Problem: For the records that follow, please set down exactly the lines between the one holding "(** [keybytesToHex]: the" and the one holding "(** [hexToCompact]: the", inclusive, and only those.

Collected data entries:
****
(* ===== verification/TrieEncoding.v ===== *)
(** * Trie key encodings ([src/trie/encoding.go])

    The three encodings of a trie key: KEYBYTES (the raw bytes), HEX (one nibble
    per element, with an optional terminator 16) and COMPACT (the hex-prefix
    encoding stored in the database).  Go slices are lists; an index or slice
    expression out of range, or an explicit [panic], is [None]. *)

From S2P Require Import Prelude.

(** The terminator element that marks the end of a full key. *)
Definition terminator : Z := 16.

(** [hasTerm]: whether a HEX key carries the terminator. *)
Definition hasTerm (s : list Z) : bool :=
  match last s with Some x => bool_decide (x = 16) | None => false end.

(** [decodeNibbles]: two nibbles per byte; an odd number of nibbles reads past
    the end of the slice. *)
Fixpoint decodeNibbles (nibbles : list Z) : option (list Z) :=
  match nibbles with
  | [] => Some []
  | hi :: lo :: rest =>
      bs ← decodeNibbles rest;
      Some (Z.lor (u8 (Z.shiftl hi 4)) lo :: bs)
  | _ :: [] => None
  end.

(** [keybytesToHex]: the nibbles of every byte, then the terminator. *)
Fixpoint keybytesToHex (str : list Z) : list Z :=
  match str with
  | [] => [terminator]
  | b :: str => b / 16 :: b mod 16 :: keybytesToHex str
  end.

(** [hexToKeybytes]: drops the terminator and packs the nibbles; an odd length
    is an explicit panic. *)
Definition hexToKeybytes (hex : list Z) : option (list Z) :=
  let hex := if hasTerm hex then take (length hex - 1) hex else hex in
  if Nat.odd (length hex) then None else decodeNibbles hex.

(** [hexToCompact]: the hex-prefix encoding.  Bit 5 of the first byte is the
    terminator flag, bit 4 the odd flag, and an odd key keeps its first nibble
    in the low half. *)
Definition hexToCompact (hex : list Z) : option (list Z) :=
  let term := if hasTerm hex then 1 else 0 in
  let hex := if hasTerm hex then take (length hex - 1) hex else hex in
  let buf0 := u8 (Z.shiftl term 5) in
  if Nat.odd (length hex) then
    match hex with
    | [] => None
    | h0 :: hex =>
        bs ← decodeNibbles hex;
        Some (Z.lor (Z.lor buf0 (Z.shiftl 1 4)) h0 :: bs)
    end
  else
    bs ← decodeNibbles hex;
    Some (buf0 :: bs).

(** [compactToHex]: inverse of [hexToCompact]; the empty slice panics when the
    two flag nibbles are chopped off. *)
Definition compactToHex (compact : list Z) : option (list Z) :=
  let base := keybytesToHex compact in
  match base with
  | [] => None
  | b0 :: _ =>
      let base := if bool_decide (b0 < 2) then take (length base - 1) base else base in
      let chop := Z.to_nat (2 - Z.land b0 1) in
      if (chop <=? length base)%nat then Some (drop chop base) else None
  end.

(** [prefixLen]: length of the longest common prefix. *)
Fixpoint prefixLen (a b : list Z) : nat :=
  match a, b with
  | x :: a, y :: b => if bool_decide (x = y) then S (prefixLen a b) else O
  | _, _ => O
  end.

(** ** Well-formed HEX keys *)

Definition is_nibble (x : Z) : Prop := 0 <= x < 16.
Definition nibbles_ok (l : list Z) : Prop := Forall is_nibble l.

(** A HEX key: nibbles, then possibly the terminator. *)
Definition hex_ok (l : list Z) : Prop :=
  nibbles_ok l \/ exists k, nibbles_ok k /\ l = k ++ [terminator].

#[global] Instance is_nibble_dec b : Decision (is_nibble b).
Proof. unfold is_nibble. apply _. Defined.
#[global] Instance nibbles_ok_dec l : Decision (nibbles_ok l).
Proof. unfold nibbles_ok. apply _. Defined.

(** ** Facts about the encodings *)

Lemma hasTerm_snoc l : hasTerm (l ++ [terminator]) = true.
Proof. unfold hasTerm. by rewrite last_snoc. Qed.

Lemma hasTerm_nibbles l : nibbles_ok l -> hasTerm l = false.
Proof.
  intros H. unfold hasTerm. destruct (last l) as [x|] eqn:E; [|done].
  apply last_Some_elem_of in E. eapply Forall_forall in H; [|exact E].
  apply bool_decide_eq_false. unfold is_nibble in H. lia.
Qed.

Lemma keybytesToHex_length k : length (keybytesToHex k) = (2 * length k + 1)%nat.
Proof. induction k; simpl; lia. Qed.

(** The nibbles of a key, without the terminator. *)
Fixpoint key_nibbles (str : list Z) : list Z :=
  match str with
  | [] => []
  | b :: str => b / 16 :: b mod 16 :: key_nibbles str
  end.

Lemma keybytesToHex_nibbles k : keybytesToHex k = key_nibbles k ++ [terminator].
Proof. induction k; simpl; congruence. Qed.

Lemma key_nibbles_ok k : bytes_ok k -> nibbles_ok (key_nibbles k).
Proof.
  induction 1 as [|b k Hb Hk IH]; simpl; [constructor|].
  unfold is_byte in Hb.
  repeat constructor; auto; try apply Z.mod_pos_bound; try lia.
  - apply Z.div_pos; lia.
  - apply Z.div_lt_upper_bound; lia.
Qed.

Lemma key_nibbles_length k : length (key_nibbles k) = (2 * length k)%nat.
Proof. induction k; simpl; lia. Qed.

Lemma key_nibbles_app a b : key_nibbles (a ++ b) = key_nibbles a ++ key_nibbles b.
Proof. induction a; simpl; congruence. Qed.

Lemma pack_nibbles hi lo :
  is_nibble hi -> is_nibble lo -> Z.lor (u8 (Z.shiftl hi 4)) lo = hi * 16 + lo.
Proof.
  unfold is_nibble. intros. rewrite wrapU_small by (rewrite Z.shiftl_mul_pow2; lia).
  apply lor_shiftl_add; lia.
Qed.

Lemma decodeNibbles_key_nibbles k : bytes_ok k -> decodeNibbles (key_nibbles k) = Some k.
Proof.
  induction 1 as [|b k Hb Hk IH]; simpl; [done|].
  pose proof (key_nibbles_ok [b] (proj2 (Forall_singleton _ _) Hb)) as Hn.
  inversion_clear Hn as [|?? H1 Hn']. inversion_clear Hn' as [|?? H2 _].
  rewrite IH. simpl. rewrite pack_nibbles by done. do 2 f_equal.
  pose proof (Z.div_mod b 16). lia.
Qed.

(** Packing an even number of nibbles always succeeds, and the nibbles can be
    read back. *)
Lemma decodeNibbles_even n l :
  nibbles_ok l -> length l = (2 * n)%nat ->
  exists bs, decodeNibbles l = Some bs /\ bytes_ok bs /\ key_nibbles bs = l.
Proof.
  revert l. induction n as [|n IH]; intros l Hl Hlen.
  - destruct l; [|simpl in Hlen; lia]. exists []. repeat constructor.
  - destruct l as [|hi [|lo l]]; simpl in Hlen; try lia.
    inversion_clear Hl as [|?? Hhi Hl']. inversion_clear Hl' as [|?? Hlo Hl].
    destruct (IH l Hl ltac:(lia)) as (bs & E & Hb & Hr).
    exists (hi * 16 + lo :: bs). simpl. rewrite E. simpl. rewrite pack_nibbles by done.
    unfold is_nibble in *. split; [done|]. split.
    + constructor; [unfold is_byte; lia|done].
    + rewrite Z.div_add_l, (Z.div_small lo), Z.add_0_r by lia.
      rewrite Z.add_comm, Z.mod_add, Z.mod_small by lia. by rewrite Hr.
Qed.

Lemma take_snoc (l : list Z) x : take (length (l ++ [x]) - 1) (l ++ [x]) = l.
Proof.
  rewrite length_app. simpl. rewrite Nat.add_sub. by rewrite take_app_length.
Qed.

Lemma hexToKeybytes_keybytesToHex k :
  bytes_ok k -> hexToKeybytes (keybytesToHex k) = Some k.
Proof.
  intros Hk. unfold hexToKeybytes. rewrite keybytesToHex_nibbles, hasTerm_snoc, take_snoc.
  rewrite key_nibbles_length, Nat.odd_mul. simpl. by apply decodeNibbles_key_nibbles.
Qed.

Lemma key_nibbles_inj a b :
  bytes_ok a -> bytes_ok b -> key_nibbles a = key_nibbles b -> a = b.
Proof.
  intros Ha Hb E. apply decodeNibbles_key_nibbles in Ha, Hb. congruence.
Qed.

Lemma keybytesToHex_inj a b :
  bytes_ok a -> bytes_ok b -> keybytesToHex a = keybytesToHex b -> a = b.
Proof.
  rewrite !keybytesToHex_nibbles. intros ?? [E _]%app_inj_tail. by apply key_nibbles_inj.
Qed.

(** ** The hex-prefix round trip *)

(** The compact form written as the sequence of its nibbles. *)
Lemma hexToCompact_spec k (t : bool) :
  nibbles_ok k ->
  let hex := if t then k ++ [terminator] else k in
  let flag := (if t then 2 else 0) + (if Nat.odd (length k) then 1 else 0) in
  exists c, hexToCompact hex = Some c /\ bytes_ok c /\
    key_nibbles c = if Nat.odd (length k) then flag :: k else flag :: 0 :: k.
Proof.
  intros Hk hex flag.
  assert (hasTerm hex = t) as Ht
    by (subst hex; destruct t; [apply hasTerm_snoc | by apply hasTerm_nibbles]).
  assert ((if hasTerm hex then take (length hex - 1) hex else hex) = k) as Hh
    by (rewrite Ht; subst hex; destruct t; [apply take_snoc|done]).
  unfold hexToCompact. rewrite Hh, Ht.
  destruct (Nat.odd (length k)) eqn:Eo.
  - destruct k as [|h0 k]; [done|]. inversion_clear Hk as [|?? Hh0 Hk'].
    apply Nat.odd_spec in Eo as [n Hn]. simpl in Hn.
    destruct (decodeNibbles_even n k Hk' ltac:(lia)) as (bs & E & Hb & Hr).
    rewrite E. unfold is_nibble in Hh0.
    assert (Z.lor (Z.lor (u8 (Z.shiftl (if t then 1 else 0) 5)) (Z.shiftl 1 4)) h0
            = flag * 16 + h0) as ->.
    { subst flag. destruct t;
        [change (Z.lor (u8 (Z.shiftl 1 5)) (Z.shiftl 1 4)) with (Z.shiftl 3 4)
        |change (Z.lor (u8 (Z.shiftl 0 5)) (Z.shiftl 1 4)) with (Z.shiftl 1 4)];
        rewrite lor_shiftl_add by lia; lia. }
    eexists. split; [done|].
    assert (0 <= flag < 4) by (subst flag; destruct t; lia). split.
    + constructor; [unfold is_byte; lia|done].
    + cbn [key_nibbles]. rewrite Z.div_add_l, (Z.div_small h0), Z.add_0_r by lia.
      rewrite (Z.add_comm _ h0), Z.mod_add, (Z.mod_small h0) by lia. by rewrite Hr.
  - assert (Nat.even (length k) = true) as Ee by (rewrite <- Nat.negb_odd; by rewrite Eo).
    apply Nat.even_spec in Ee as [n Hn].
    destruct (decodeNibbles_even n k Hk ltac:(lia)) as (bs & E & Hb & Hr).
    rewrite E. eexists. split; [done|]. subst flag. split.
    + constructor; [destruct t; by vm_compute|done].
    + cbn [key_nibbles]. rewrite Hr. by destruct t.
Qed.

Lemma compactToHex_spec c f rest :
  key_nibbles c = f :: rest -> 0 <= f < 4 ->
  (1 <= length rest)%nat ->
  compactToHex c =
    Some (drop (if Z.odd f then 0 else 1) rest ++ (if bool_decide (f < 2) then [] else [terminator])).
Proof.
  intros Hc Hf Hl. unfold compactToHex. rewrite keybytesToHex_nibbles, Hc.
  assert (Z.to_nat (2 - Z.land f 1) = if Z.odd f then 1%nat else 2%nat) as E.
  { assert (f = 0 \/ f = 1 \/ f = 2 \/ f = 3) as [->|[->|[->| ->]]] by lia; reflexivity. }
  cbn [app]. rewrite E. case_bool_decide as H2.
  - change (f :: rest ++ [terminator]) with ((f :: rest) ++ [terminator]).
    rewrite take_snoc. cbn [length]. rewrite app_nil_r.
    rewrite (proj2 (Nat.leb_le _ _)) by (destruct (Z.odd f); lia). by destruct (Z.odd f).
  - cbn [length]. rewrite length_app. simpl length.
    rewrite (proj2 (Nat.leb_le _ _)) by (destruct (Z.odd f); lia).
    destruct (Z.odd f); cbn [drop]; [done|]. destruct rest; [simpl in Hl; lia|done].
Qed.

Lemma compact_total hex :
  hex_ok hex ->
  exists c, hexToCompact hex = Some c /\ bytes_ok c /\ compactToHex c = Some hex.
Proof.
  intros H.
  assert (exists k (t : bool), nibbles_ok k /\ hex = if t then k ++ [terminator] else k)
    as (k & t & Hk & ->).
  { destruct H as [H|(k & Hk & ->)]; [by exists hex, false | by exists k, true]. }
  destruct (hexToCompact_spec k t Hk) as (c & Hc & Hb & Hn).
  exists c. split; [done|]. split; [done|].
  set (flag := (if t then 2 else 0) + (if Nat.odd (length k) then 1 else 0)) in *.
  destruct (Nat.odd (length k)) eqn:Eo.
  - assert (1 <= length k)%nat by (destruct k; [done|simpl; lia]).
    rewrite (compactToHex_spec c flag k) by (done || (subst flag; destruct t; lia)).
    subst flag. destruct t; cbn; by rewrite ?drop_0, ?app_nil_r.
  - rewrite (compactToHex_spec c flag (0 :: k)) by (done || (subst flag; destruct t; simpl; lia)).
    subst flag. destruct t; cbn; by rewrite ?drop_0, ?app_nil_r.
Qed.

(** The hex-prefix (COMPACT) encoding of trie paths is total and lossless on every
    well-formed HEX key, with or without terminator, of either parity. *)
Theorem compact_roundtrip hex :
  hex_ok hex ->
  exists c, hexToCompact hex = Some c /\ bytes_ok c /\ compactToHex c = Some hex.
Proof. exact (compact_total hex). Qed.

Lemma compact_roundtrip_witness :
  exists c, hexToCompact [1; 2; 3; 16] = Some c /\ bytes_ok c /\ compactToHex c = Some [1; 2; 3; 16].
Proof.
  apply (compact_roundtrip [1; 2; 3; 16]). right. exists [1; 2; 3].
  split; [repeat constructor; unfold is_nibble; lia | reflexivity].
Defined.

(** ** Common prefixes *)

Lemma prefixLen_le_l a b : (prefixLen a b <= length a)%nat.
Proof. revert b; induction a as [|x a IH]; intros [|y b]; simpl; try lia.
  case_bool_decide; [specialize (IH b)|]; lia. Qed.

Lemma prefixLen_le_r a b : (prefixLen a b <= length b)%nat.
Proof. revert b; induction a as [|x a IH]; intros [|y b]; simpl; try lia.
  case_bool_decide; [specialize (IH b)|]; lia. Qed.

Lemma prefixLen_take a b : take (prefixLen a b) a = take (prefixLen a b) b.
Proof. revert b; induction a as [|x a IH]; intros [|y b]; simpl; try done.
  case_bool_decide; simpl; [subst; f_equal; apply IH | done]. Qed.

(** After the common prefix the two keys differ (or one of them ends). *)
Lemma prefixLen_diff a b x y :
  a !! prefixLen a b = Some x -> b !! prefixLen a b = Some y -> x <> y.
Proof.
  revert b; induction a as [|x' a IH]; intros [|y' b]; simpl; try done.
  case_bool_decide; simpl; [apply IH|]. naive_solver.
Qed.

Lemma prefixLen_full a b : prefixLen a b = length b <-> b `prefix_of` a.
Proof.
  split.
  - intros E. exists (drop (length b) a).
    rewrite <- (take_drop (length b) a) at 1. f_equal.
    pose proof (prefixLen_take a b) as H. rewrite E in H. by rewrite H, take_ge by lia.
  - intros [k ->]. induction b; simpl; [by destruct k|].
    rewrite bool_decide_true by done. by f_equal.
Qed.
****
Response to the exercise:
(** [keybytesToHex]: the nibbles of every byte, then the terminator. *)
Fixpoint keybytesToHex (str : list Z) : list Z :=
  match str with
  | [] => [terminator]
  | b :: str => b / 16 :: b mod 16 :: keybytesToHex str
  end.

(** [hexToKeybytes]: drops the terminator and packs the nibbles; an odd length
    is an explicit panic. *)
Definition hexToKeybytes (hex : list Z) : option (list Z) :=
  let hex := if hasTerm hex then take (length hex - 1) hex else hex in
  if Nat.odd (length hex) then None else decodeNibbles hex.

(** [hexToCompact]: the hex-prefix encoding.  Bit 5 of the first byte is the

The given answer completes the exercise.